[Saved entries]

Set Default Proof Using "Type".
#[local] Set Warnings "-inexact-float".

(** ** Floating point *)

Module Np.

(** [np.NaN] *)
Definition NaN : float := nan.

(** [np.isnan(v)] *)
Definition isnan (v : float) : bool := is_nan v.

(** Conversion of a Python [int] (an array size) to [float64]. *)
Definition of_int (n : nat) : float := of_uint63 (Uint63.of_nat n).

(** [np.sqrt] *)
Definition sqrt (v : float) : float := PrimFloat.sqrt v.

(** One cell of [np.zeros(shape) * np.NaN]. *)
Definition zeros_times_NaN : float := (0 * NaN)%float.

(** [v > c] on float64: false as soon as one side is NaN. *)
Definition gt (v c : float) : bool := (c <? v)%float.

End Np.

(** ** Arrays

    An [ndarray] of rank 1 is its buffer; one of rank 2 is its number of
    columns and its rows, of [ncols] cells each
    ([shape = (length rows, ncols)]). *)

Inductive ndarray : Type :=
| Rank1 (buf : list float)
| Rank2 (ncols : nat) (rows : list (list float)).

(** What a caller may pass as [data]: an existing float64 array object, or a
    (nested) Python sequence of numbers. *)
Inductive array_like : Type :=
| Nd (a : ndarray)
| Seq1 (xs : list float)
| Seq2 (rows : list (list float)).

Inductive exn : Type := ValueError | IndexError.

(** [np.asarray(data)]: an ndarray is returned as it is (the same object, no
    copy); a sequence is converted to a new array, and a ragged one cannot
    be. An empty sequence has shape [(0,)]. *)
Definition asarray (data : array_like) : exn + ndarray :=
  match data with
  | Nd a => inr a
  | Seq1 xs => inr (Rank1 xs)
  | Seq2 [] => inr (Rank1 [])
  | Seq2 (r :: rs) =>
      if forallb (λ r', length r' =? length r) rs
      then inr (Rank2 (length r) (r :: rs))
      else inl ValueError
  end.

(** The table [data] that [statdesc] works on after
    [data.reshape(data.shape[0], 1)] of a rank-1 array. *)
Record table : Type := Table { shape1 : nat; rows : list (list float) }.

Definition shape0 (t : table) : nat := length (rows t).

Definition reshape (a : ndarray) : table :=
  match a with
  | Rank1 buf => Table 1 (map (λ v, [v]) buf)
  | Rank2 c rs => Table c rs
  end.

(** [reshape] returns a view: the table shares its memory with the array it
    was made from, so the array is read back from the table. *)
Definition view_base (a : ndarray) (t : table) : ndarray :=
  match a with
  | Rank1 _ => Rank1 (concat (rows t))
  | Rank2 c _ => Rank2 c (rows t)
  end.

(** The object the caller passed, once the local table has become [t]:
    an ndarray is aliased by [data], a sequence was copied. *)
Definition caller_object (data : array_like) (t : table) : array_like :=
  match data with
  | Nd a => Nd (view_base a t)
  | Seq1 _ | Seq2 _ => data
  end.

(** The [missing] argument: a string (['NaN'] by default) or a number. *)
Inductive missing_arg : Type :=
| MissingStr (s : string)
| MissingNum (m : float).

(** [isinstance(missing, (int, float)) and ~np.isnan(missing)] *)
Definition numeric_sentinel (missing : missing_arg) : option float :=
  match missing with
  | MissingStr _ => None
  | MissingNum m => if Np.isnan m then None else Some m
  end.

(** [data[data == missing] = np.NaN], in place. *)
Definition mask_cell (m v : float) : float :=
  if (v =? m)%float then Np.NaN else v.

Definition mask_missing (m : float) (t : table) : table :=
  Table (shape1 t) (map (map (mask_cell m)) (rows t)).

(** [data[:, i]] *)
Definition column (t : table) (i : nat) : list float :=
  map (λ r, nth i r Np.NaN) (rows t).

(** [data[~np.isnan(data[:, i]), i]] *)
Definition clean_column (t : table) (i : nat) : list float :=
  filter (λ v, Np.isnan v = false) (column t i).

(** ** numpy and scipy *)

Inductive center : Type := median | mean | trimmed.

Record Lib : Type := {
  np_mean : list float → float;
  np_std : list float → nat → float;              (* np.std(x, ddof=k) *)
  np_min : list float → float;                    (* x.min() *)
  np_max : list float → float;                    (* x.max() *)
  np_median : list float → float;
  np_percentile : list float → nat → float;
  stats_t_pdf : float → nat → float;              (* stats.t._pdf(x, df) *)
  stats_shapiro : list float → float * float;
  stats_bartlett : list (list float) → float * float;
  stats_levene : list (list float) → center → float * float
}.

(** ** [summary] *)

Record profile : Type := Profile {
  p_m_sd : float * float;
  p_ci : float * float;
  p_min_max : float * float;
  p_quartiles : float * float * float;
  p_normality : float * float
}.

Definition undefined2 : float * float := (Np.zeros_times_NaN, Np.zeros_times_NaN).
Definition undefined3 : float * float * float :=
  (Np.zeros_times_NaN, Np.zeros_times_NaN, Np.zeros_times_NaN).

Definition summary (L : Lib) (x : list float) : profile :=
  (* mean and standard deviation (unbiased) *)
  let m_sd := (np_mean L x, np_std L x 1) in
  (* 95% confidence interval (confidence limits for the mean) *)
  let ci :=
    if 1 <? length x then
      let h := (stats_t_pdf L 0.975 (length x - 1) * m_sd.2
                / Np.sqrt (Np.of_int (length x)))%float in
      ((h * (-1) + m_sd.1)%float, (h * 1 + m_sd.1)%float)
    else undefined2 in
  (* minimum and maximum *)
  let min_max := (np_min L x, np_max L x) in
  (* median, and 25th and 75th percentiles *)
  let quartiles := (np_median L x, np_percentile L x 25, np_percentile L x 75) in
  (* test for normality *)
  let normality := if 2 <? length x then stats_shapiro L x else undefined2 in
  Profile m_sd ci min_max quartiles normality.

(** ** Printed output and exceptions *)

(** A printed line: literal text, or a [%]-format applied to its string and
    float arguments (the rendering of [%15f] is left to Python). *)
Inductive line : Type :=
| Text (s : string)
| Fmt (fmt : string) (strs : list string) (nums : list float).

(** Statements that print and may raise: the text printed so far is threaded
    through, and is kept when an exception is raised. *)
Definition io (A : Type) : Type := list line → list line * (exn + A).

#[global] Instance io_ret : MRet io := λ A a out, (out, inr a).
#[global] Instance io_bind : MBind io := λ A B f m out,
  match m out with
  | (out', inr a) => f a out'
  | (out', inl e) => (out', inl e)
  end.

Definition print (l : line) : io unit := λ out, (out ++ [l], inr tt).
Definition raise {A} (e : exn) : io A := λ out, (out, inl e).

(** A statement that completes, or raises [e], whatever was printed before. *)
Definition succeeds (m : io unit) : Prop := ∀ out, ∃ out', m out = (out', inr tt).
Definition raises (e : exn) (m : io unit) : Prop :=
  ∀ out, ∃ out', m out = (out', inl e).

(** [l[i]] on a list or on the rows of an array *)
Definition item {A} (l : list A) (i : nat) : io A :=
  match l !! i with
  | Some a => mret a
  | None => raise IndexError
  end.

(** [for i in range(n): body] *)
Fixpoint for_in (l : list nat) (body : nat → io unit) : io unit :=
  match l with
  | [] => mret tt
  | i :: l' => body i ;; for_in l' body
  end.

Definition for_range (n : nat) (body : nat → io unit) : io unit :=
  for_in (seq 0 n) body.

(** [str(n)] and ['%d' % n] *)
Definition str (n : nat) : string := pretty n.

Definition rule : line :=
  Text "-----------------------------------------------------------".

(** ** [statprint] *)

(** [for i in range(ncol): print(fmt % (labels[i], arr[i, 0], ...))] *)
Definition print_row {A} (f : string → A → line) (labels : list string)
    (arr : list A) (i : nat) : io unit :=
  lab ← item labels i;
  r ← item arr i;
  print (f lab r).

Definition print_table {A} (f : string → A → line) (labels : list string)
    (arr : list A) (ncol : nat) : io unit :=
  for_range ncol (print_row f labels arr).

Definition print_pairs : list string → list (float * float) → nat → io unit :=
  print_table (λ lab r, Fmt "%-10s %15f %15f" [lab] [r.1; r.2]).

Definition print_triples :
    list string → list (float * float * float) → nat → io unit :=
  print_table (λ lab r, Fmt "%-10s %15f %15f %15f" [lab] [r.1.1; r.1.2; r.2]).

(** [np.all(normality[:, 1] > level)] *)
Definition all_normal (normality : list (float * float)) (level : float) : bool :=
  forallb (λ r, Np.gt r.2 level) normality.

Definition statprint (m_sd ci min_max : list (float * float))
    (quartiles : list (float * float * float))
    (normality eq_var : list (float * float)) (labels : list string)
    (alpha : float) (nrow ncol nmiss nx : nat) : io unit :=
  print rule ;;
  (* the two format operators below sit inside the string literals *)
  print (Text "Descriptive statistics for data (%d %s, %d %s)'           % (nrow, str_row, ncol, str_col) ") ;;
  print (Text "%d missing values' % nmiss") ;;
  print rule ;;
  print (Fmt "%-10s %15s %15s" ["Variable"; "Mean"; "STD"] []) ;;
  print rule ;;
  print_pairs labels m_sd ncol ;;
  print rule ;;
  print (Fmt "%s" ["95% confidence interval with unknown population STD"] []) ;;
  print (Fmt "%-10s %15s %15s" ["Variable"; "Lower"; "Upper"] []) ;;
  print rule ;;
  print_pairs labels ci ncol ;;
  print rule ;;
  print (Fmt "%-10s %15s %15s" ["Variable"; "Minimum"; "Maximum"] []) ;;
  print rule ;;
  print_pairs labels min_max ncol ;;
  print rule ;;
  print (Fmt "%-10s %15s %15s %15s"
           ["Variable"; "Median"; "25th percent."; "75th percent."] []) ;;
  print rule ;;
  print_triples labels quartiles ncol ;;
  print rule ;;
  print (Fmt "%s" ["Shapiro-Wilk's test for normality"] []) ;;
  print (Fmt "%-10s %15s %15s" ["Variable"; "W statistic"; "p value"] []) ;;
  print rule ;;
  print_pairs labels normality ncol ;;
  print rule ;;
  if 1 <? nx then
    (if all_normal normality alpha
     then print (Text "Barlett's test for equality of variances")
     else print (Text "Levene's test for equality of variances")) ;;
    print (Fmt "%26s %15s" ["t statistic"; "p value"] []) ;;
    print rule ;;
    (r ← item eq_var 0;
     print (Fmt "%26f %15f" [] [r.1; r.2])) ;;
    print rule
  else mret tt.

(** ** [statdesc] *)

(** The calls made to scipy's tests for equality of variances. *)
Inductive test_call : Type :=
| Bartlett (samples : list (list float))
| Levene (samples : list (list float)) (c : center).

(** The local variables of [statdesc], with the text printed so far. *)
Record locals : Type := Locals {
  m_sd : list (float * float);
  ci : list (float * float);
  min_max : list (float * float);
  quartiles : list (float * float * float);
  normality : list (float * float);
  eq_var : list (float * float);
  x : list (list float);
  nmiss : nat;
  min_len : nat;
  labels : list string;
  calls : list test_call;
  out : list line
}.

(** The state at the first line of the loop over the columns. *)
Definition init_locals (ncol : nat) (labels0 : list string)
    (out0 : list line) : locals :=
  {| m_sd := replicate ncol undefined2;
     ci := replicate ncol undefined2;
     min_max := replicate ncol undefined2;
     quartiles := replicate ncol undefined3;
     normality := replicate ncol undefined2;
     eq_var := [undefined2];
     x := [];
     nmiss := 0;
     min_len := 0;
     labels := labels0;
     calls := [];
     out := out0 |}.

(** A non-empty string is true. *)
Definition truthy (s : string) : bool :=
  match s with EmptyString => false | String _ _ => true end.

(** [len(labels) > i and labels[i]] *)
Definition has_label (labels0 : list string) (i : nat) : bool :=
  (i <? length labels0) && from_option truthy false (labels0 !! i).

(** The [# handle labels] statement. *)
Definition handle_labels (labels0 : list string) (i : nat) : list string :=
  if has_label labels0 i then labels0
  else if i <? length labels0 then <[i := str (i + 1)]> labels0
  else labels0 ++ [str (i + 1)].

Definition skip_notice (i : nat) : line :=
  Text ("Skipping column " +:+ str (i + 1) +:+ ", only missing data").

(** The body of [for i in range(data.shape[1])]. Each round appends one
    array to [x], so [x[i]] is the array just appended, [xi]. *)
Definition column_body (L : Lib) (t : table) (st : locals) (i : nat) : locals :=
  let xi := clean_column t i in
  let x' := x st ++ [xi] in
  let nmiss' := nmiss st + (shape0 t - length xi) in
  if length xi =? 0 then
    (* print, continue *)
    {| m_sd := m_sd st; ci := ci st; min_max := min_max st;
       quartiles := quartiles st; normality := normality st;
       eq_var := eq_var st; x := x'; nmiss := nmiss';
       min_len := min_len st; labels := labels st; calls := calls st;
       out := out st ++ [skip_notice i] |}
  else
    let p := summary L xi in
    {| m_sd := <[i := p_m_sd p]> (m_sd st);
       ci := <[i := p_ci p]> (ci st);
       min_max := <[i := p_min_max p]> (min_max st);
       quartiles := <[i := p_quartiles p]> (quartiles st);
       normality := <[i := p_normality p]> (normality st);
       eq_var := eq_var st; x := x'; nmiss := nmiss';
       min_len := if 2 <? length xi then min_len st + 1 else min_len st;
       labels := handle_labels (labels st) i;
       calls := calls st;
       out := out st |}.

Definition column_loop (L : Lib) (t : table) (st : locals) : locals :=
  foldl (column_body L t) st (seq 0 (shape1 t)).

(** A value together with the equation that it is the value of [a]. *)
Definition inspect {A} (a : A) : {b | a = b} := exist _ a eq_refl.

(** [i = 0; while i < len(x): if x[i].size == 0: x.pop(i) else: i += 1] *)
Equations? remove_empty (i : nat) (xs : list (list float)) : list (list float)
  by wf (length xs - i) lt :=
  remove_empty i xs with inspect (xs !! i) => {
    | exist _ (Some xi) _ with inspect (length xi =? 0) => {
        | exist _ true _ := remove_empty i (delete i xs);
        | exist _ false _ := remove_empty (S i) xs };
    | exist _ None _ := xs }.
Proof.
  all: match goal with H : _ !! _ = Some _ |- _ => apply lookup_lt_Some in H end.
  - rewrite length_delete; [lia | eauto using lookup_lt_is_Some_2].
  - lia.
Qed.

* [Exercise directions]
Take the records above and return, word for word, only the lines that fall from the line with "(buf : list float)" to the line with "Seq2 (rows : list (list float)).", both of them included.

* [Expected answer]
| Rank1 (buf : list float)
| Rank2 (ncols : nat) (rows : list (list float)).

(** What a caller may pass as [data]: an existing float64 array object, or a
    (nested) Python sequence of numbers. *)
Inductive array_like : Type :=
| Nd (a : ndarray)
| Seq1 (xs : list float)
| Seq2 (rows : list (list float)).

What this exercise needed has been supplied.